[Exercise goal]: Exactly how many lines of the data below include the string "latitudes"? State the number and nothing more.

[Source data]:
══════

Lemma visitAll_fields (terms1 : list (string * Term)) :
  forall (terms2 : list (string * Term)) (v : Visited),
    map snd terms1 = map snd terms2 ->
    visitAll terms1 v = visitAll terms2 v.
Proof.
  induction terms1 as [| [f1 t1] terms1 IH];
    intros [| [f2 t2] terms2] v Hmap; try discriminate; [reflexivity|].
  cbn [map snd] in Hmap. injection Hmap as -> Hmap.
  unfold visitAll in *. cbn [fold_left fst snd].
  change (visitor v f1 t2) with (visitor v f2 t2). apply IH. exact Hmap.
Qed.

(** X7: the visitor keeps longitudes and latitudes in step.  After any
    visitation, [lons] and [lats] are the longitudes and the latitudes of one
    and the same list of codes, each code within the range of a [uint64], so
    the two slices have the same length and [lats[i]] is in range wherever
    [lons[i]] is; and [found] is set exactly when the slices are not
    empty. *)
Theorem visitAll_paired (terms : list (string * Term)) :
  let v := visitAll terms noneVisited in
  exists cs : list Z,
    lons v = map MortonUnhashLon cs /\
    lats v = map MortonUnhashLat cs /\
    Forall (fun u => 0 <= u < 2 ^ 64)%Z cs /\
    List.length (lats v) = List.length (lons v) /\
    (found v = true <-> lons v <> []).
Proof.
  intros v. subst v. rewrite visitAll_codes.
  cbn [lons lats found noneVisited app orb].
  exists (codes terms). repeat split.
  - unfold codes. apply Forall_forall. intros u Hin.
    apply in_flat_map in Hin. destruct Hin as ([field term] & _ & Hu).
    cbn [snd] in Hu. destruct (decodedCode term) as [u' |] eqn:Hdec;
      [|contradiction].
    destruct Hu as [-> | []]. apply decodedCode_Some in Hdec.
    destruct Hdec as (i64 & _ & _ & ->). unfold uint64.
    apply Z.mod_pos_bound. lia.
  - rewrite !length_map. reflexivity.
  - destruct (codes terms); cbn; [discriminate | intros _; discriminate].
  - destruct (codes terms); cbn; [congruence | reflexivity].
Qed.

(** X8: the order of the stored terms does not matter.  Two documents
    whose visitations return the same terms in a different order, with the
    same error or none, get the same answer from the filter. *)
Theorem buildDistFilter_order_irrelevant
    (dvReader : DocumentValueReader) (centerLon centerLat maxDist : float)
    (d1 d2 : DocumentMatch) (terms1 terms2 : list (string * Term))
    (err : option error) :
  VisitDocumentValues dvReader (Number d1) = (terms1, err) ->
  VisitDocumentValues dvReader (Number d2) = (terms2, err) ->
  Permutation terms1 terms2 ->
  buildDistFilter dvReader centerLon centerLat maxDist d1
  = buildDistFilter dvReader centerLon centerLat maxDist d2.
Proof.
  intros Hv1 Hv2 Hperm. rewrite !buildDistFilter_codes, Hv1, Hv2.
  cbn [fst snd]. destruct err; [reflexivity|].
  apply existsb_Permutation. unfold codes.
  apply Permutation_flat_map. exact Hperm.
Qed.

(** X9: more stored terms never turn an accepted document into a rejected
    one.  If the filter accepts a document and every term visited on it is
    also visited on a second document whose visitation returns no error, the
    filter accepts the second document. *)
Theorem buildDistFilter_monotone_in_terms
    (dvReader : DocumentValueReader) (centerLon centerLat maxDist : float)
    (d1 d2 : DocumentMatch) (terms1 terms2 : list (string * Term))
    (err1 : option error) :
  VisitDocumentValues dvReader (Number d1) = (terms1, err1) ->
  VisitDocumentValues dvReader (Number d2) = (terms2, None) ->
  incl terms1 terms2 ->
  buildDistFilter dvReader centerLon centerLat maxDist d1 = true ->
  buildDistFilter dvReader centerLon centerLat maxDist d2 = true.
Proof.
  intros Hv1 Hv2 Hincl. rewrite !buildDistFilter_codes, Hv1, Hv2.
  cbn [fst snd]. destruct err1; [discriminate|].
  rewrite !existsb_exists. intros (u & Hin & Hu). exists u.
  split; [|exact Hu]. unfold codes in *. apply in_flat_map in Hin.
  destruct Hin as (ft & Hft & Hcode). apply in_flat_map.
  exists ft. split; [apply Hincl; exact Hft | exact Hcode].
Qed.

(** X10: the visitor does not look at the field name.  Two documents whose
    visitations return the same term bytes in the same order under whatever
    field names, with the same error or none, collect the same coordinates
    and get the same answer. *)
Theorem buildDistFilter_ignores_field_names
    (dvReader : DocumentValueReader) (centerLon centerLat maxDist : float)
    (d1 d2 : DocumentMatch) (terms1 terms2 : list (string * Term))
    (err : option error) :
  VisitDocumentValues dvReader (Number d1) = (terms1, err) ->
  VisitDocumentValues dvReader (Number d2) = (terms2, err) ->
  map snd terms1 = map snd terms2 ->
  visitAll terms1 noneVisited = visitAll terms2 noneVisited /\
  buildDistFilter dvReader centerLon centerLat maxDist d1
  = buildDistFilter dvReader centerLon centerLat maxDist d2.
Proof.
  intros Hv1 Hv2 Hmap.
  pose proof (visitAll_fields terms1 terms2 noneVisited Hmap) as Hsame.
  split; [exact Hsame|].
  rewrite !buildDistFilter_visited, Hv1, Hv2. cbn [fst snd]. cbv zeta.
  rewrite Hsame. reflexivity.
Qed.

(** X11: a NaN distance accepts nothing.  When [maxDist] is NaN the filter
    rejects every document, whatever is stored for it. *)
Theorem buildDistFilter_nan_distance_rejects
    (dvReader : DocumentValueReader) (centerLon centerLat maxDist : float)
    (d : DocumentMatch) :
  is_nan maxDist = true ->
  buildDistFilter dvReader centerLon centerLat maxDist d = false.
Proof.
  intros Hnan. rewrite buildDistFilter_codes.
  destruct (snd (VisitDocumentValues dvReader (Number d))); [reflexivity|].
  apply not_true_is_false. rewrite existsb_exists. intros (u & _ & Hu).
  unfold within in Hu.
  rewrite (leb_nan_r _ _ (div_nan_l maxDist 1000 Hnan)) in Hu.
  discriminate.
Qed.

End FilterProperties.

(** * The properties on the test doubles *)

Section Examples.
Import Mock.

(** No crossing: one box over [9, 9, 11, 11], returned as built. *)
Lemma boxSearcher_no_crossing_single_box_witness :
  boxSearcher (C := engine) tt 9 11 11 9 loc 1 tt "tf"%string tt true 4%N ([], [])
  = (inr (MBox 9 9 11 11 true),
     ([], [EvGeoBoundingBox tt 9 9 11 11 loc 1 tt "tf"%string tt true 4%N])).
Proof.
  apply (boxSearcher_no_crossing_single_box (C := engine)
           tt 9 11 11 9 loc 1 tt "tf"%string tt true 4%N [] []).
  reflexivity.
Defined.

(** Crossing: the box from 170 east to -170 becomes two boxes and their
    disjunction. *)
Lemma boxSearcher_dateline_split_witness :
  boxSearcher (C := engine) tt 170 10 (-170) (-10) loc 1 tt "tf"%string tt false 4%N
    ([], [])
  = (inr (MDisj [MBox (-180) (-10) (-170) 10 false;
                 MBox 170 (-10) 180 10 false] 0 "sum"),
     ([],
      [EvGeoBoundingBox tt (-180) (-10) (-170) 10 loc 1 tt "tf"%string tt
         false 4%N;
       EvGeoBoundingBox tt 170 (-10) 180 10 loc 1 tt "tf"%string tt
         false 4%N;
       EvDisjunction tt [MBox (-180) (-10) (-170) 10 false;
                         MBox 170 (-10) 180 10 false] 0 "sum"%string tt])).
Proof.
  apply (boxSearcher_dateline_split (C := engine)
           tt 170 10 (-170) (-10) loc 1 tt "tf"%string tt false 4%N
           [] [] [] [] []); reflexivity.
Defined.

(** Crossing, with the second and with the third constructor failing; the
    test double's [Close] fails too, and its error is not the one returned. *)
Lemma boxSearcher_dateline_cleanup_witness :
  boxSearcher (C := engine) tt 170 10 (-170) (-10) loc 1 tt "tf"%string tt false 4%N
    ([None; Some "right failed"%string], [])
  = (inl "right failed"%string,
     ([],
      [EvGeoBoundingBox tt (-180) (-10) (-170) 10 loc 1 tt "tf"%string tt
         false 4%N;
       EvGeoBoundingBox tt 170 (-10) 180 10 loc 1 tt "tf"%string tt
         false 4%N;
       EvClose (MBox (-180) (-10) (-170) 10 false)]))
  /\
  boxSearcher (C := engine) tt 170 10 (-170) (-10) loc 1 tt "tf"%string tt false 4%N
    ([None; None; Some "disjunction failed"%string], [])
  = (inl "disjunction failed"%string,
     ([],
      [EvGeoBoundingBox tt (-180) (-10) (-170) 10 loc 1 tt "tf"%string tt
         false 4%N;
       EvGeoBoundingBox tt 170 (-10) 180 10 loc 1 tt "tf"%string tt
         false 4%N;
       EvDisjunction tt [MBox (-180) (-10) (-170) 10 false;
                         MBox 170 (-10) 180 10 false] 0 "sum"%string tt;
       EvClose (MBox (-180) (-10) (-170) 10 false);
       EvClose (MBox 170 (-10) 180 10 false)])).
Proof.
  split.
  - apply (proj1 (boxSearcher_dateline_cleanup (C := engine)
                    tt 170 10 (-170) (-10) loc 1 tt "tf"%string tt false 4%N
                    [None; Some "right failed"%string]
                    [Some "right failed"%string] [] []
                    (MBox (-180) (-10) (-170) 10 false)
                    eq_refl eq_refl)).
    reflexivity.
  - apply (proj2 (boxSearcher_dateline_cleanup (C := engine)
                    tt 170 10 (-170) (-10) loc 1 tt "tf"%string tt false 4%N
                    [None; None; Some "disjunction failed"%string]
                    [None; Some "disjunction failed"%string]
                    [Some "disjunction failed"%string] []
                    (MBox (-180) (-10) (-170) 10 false)
                    eq_refl eq_refl)
                 (MBox 170 (-10) 180 10 false)
                 "disjunction failed"%string []); reflexivity.
Defined.

(** A query around (10, 10): the rectangle is [9, 11, 11, 9], one box, and
    the result wraps it with the distance filter; a negative distance fails
    in the rectangle computation and nothing else is called. *)
Lemma NewGeoPointDistanceSearcher_outcome_witness :
  NewGeoPointDistanceSearcher (C := engine) tt 10 10 111000 loc 1 tt
    "tf"%string tt 4%N ([], [])
  = (inr (MFilter (MBox 9 9 11 11 false)
            (buildDistFilter (C := engine) tt 10 10 111000)),
     ([],
      [EvRectFromPointDistance 10 10 111000;
       EvGeoBoundingBox tt 9 9 11 11 loc 1 tt "tf"%string tt false 4%N;
       EvDocumentValueReader tt [loc]]))
  /\
  NewGeoPointDistanceSearcher (C := engine) tt 10 10 (-1) loc 1 tt
    "tf"%string tt 4%N ([], [])
  = (inl "negative distance"%string,
     ([], [EvRectFromPointDistance 10 10 (-1)])).
Proof.
  split.
  - pose proof (NewGeoPointDistanceSearcher_outcome (C := engine)
                  tt 10 10 111000 loc 1 tt "tf"%string tt 4%N [] [])
      as (_ & _ & _ & Hok & _).
    apply (Hok (9, 11, 11, 9) (MBox 9 9 11 11 false) []
             [EvRectFromPointDistance 10 10 111000;
              EvGeoBoundingBox (H := types) tt 9 9 11 11 loc 1 tt
                "tf"%string tt false 4%N]
             tt []); reflexivity.
  - pose proof (NewGeoPointDistanceSearcher_outcome (C := engine)
                  tt 10 10 (-1) loc 1 tt "tf"%string tt 4%N [] [])
      as (Hrect & _).
    apply Hrect. reflexivity.
Defined.

(** A query around (179.5, 0) crosses the antimeridian: the rectangle is
    [178.5, 1, -179.5, -1], the calls after it are those of [boxSearcher] on
    it without boundary checking and then the value reader, and the searcher
    returned wraps the searcher of that run. *)
Lemma NewGeoPointDistanceSearcher_no_boundary_check_witness :
  let out :=
    NewGeoPointDistanceSearcher (C := engine) tt 179.5 0 111000 loc 1 tt
      "tf"%string tt 4%N ([], []) in
  let boxOut :=
    boxSearcher (C := engine) tt 178.5 1 (-179.5) (-1) loc 1 tt
      "tf"%string tt false 4%N
      ([], [] ++ [EvRectFromPointDistance 179.5 0 111000]) in
  (exists rest : list Event,
      snd (snd out) = snd (snd boxOut) ++ rest /\
      (rest = [] \/ rest = [EvDocumentValueReader tt [loc]]))
  /\
  (exists evs : list Event,
      snd (snd boxOut)
      = ([] ++ [EvRectFromPointDistance 179.5 0 111000]) ++ evs /\
      existsb isUncheckedBox evs = true /\
      forallb noBoundaryCheck evs = true)
  /\
  (exists (box : Searcher) (dvReader : DocumentValueReader),
      fst boxOut = inr box /\
      fst out = inr (NewFilteringSearcher box
                       (buildDistFilter dvReader 179.5 0 111000))).
Proof.
  intros out boxOut.
  pose proof (NewGeoPointDistanceSearcher_no_boundary_check (C := engine)
                tt 179.5 0 111000 loc 1 tt "tf"%string tt 4%N [] [])
    as (_ & _ & Hbox & _).
  specialize (Hbox 178.5 1 (-179.5) (-1) eq_refl).
  cbv zeta in Hbox. destruct Hbox as (Hrest & Hevs & _ & Hwrap).
  split; [exact Hrest | split; [exact Hevs|]].
  destruct (Hwrap _ eq_refl) as (box & dvReader & Hbuilt & Hs).
  exists box, dvReader. split; [exact Hbuilt|].
  rewrite <- Hs. reflexivity.
Defined.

══════

[Result for this task]: 2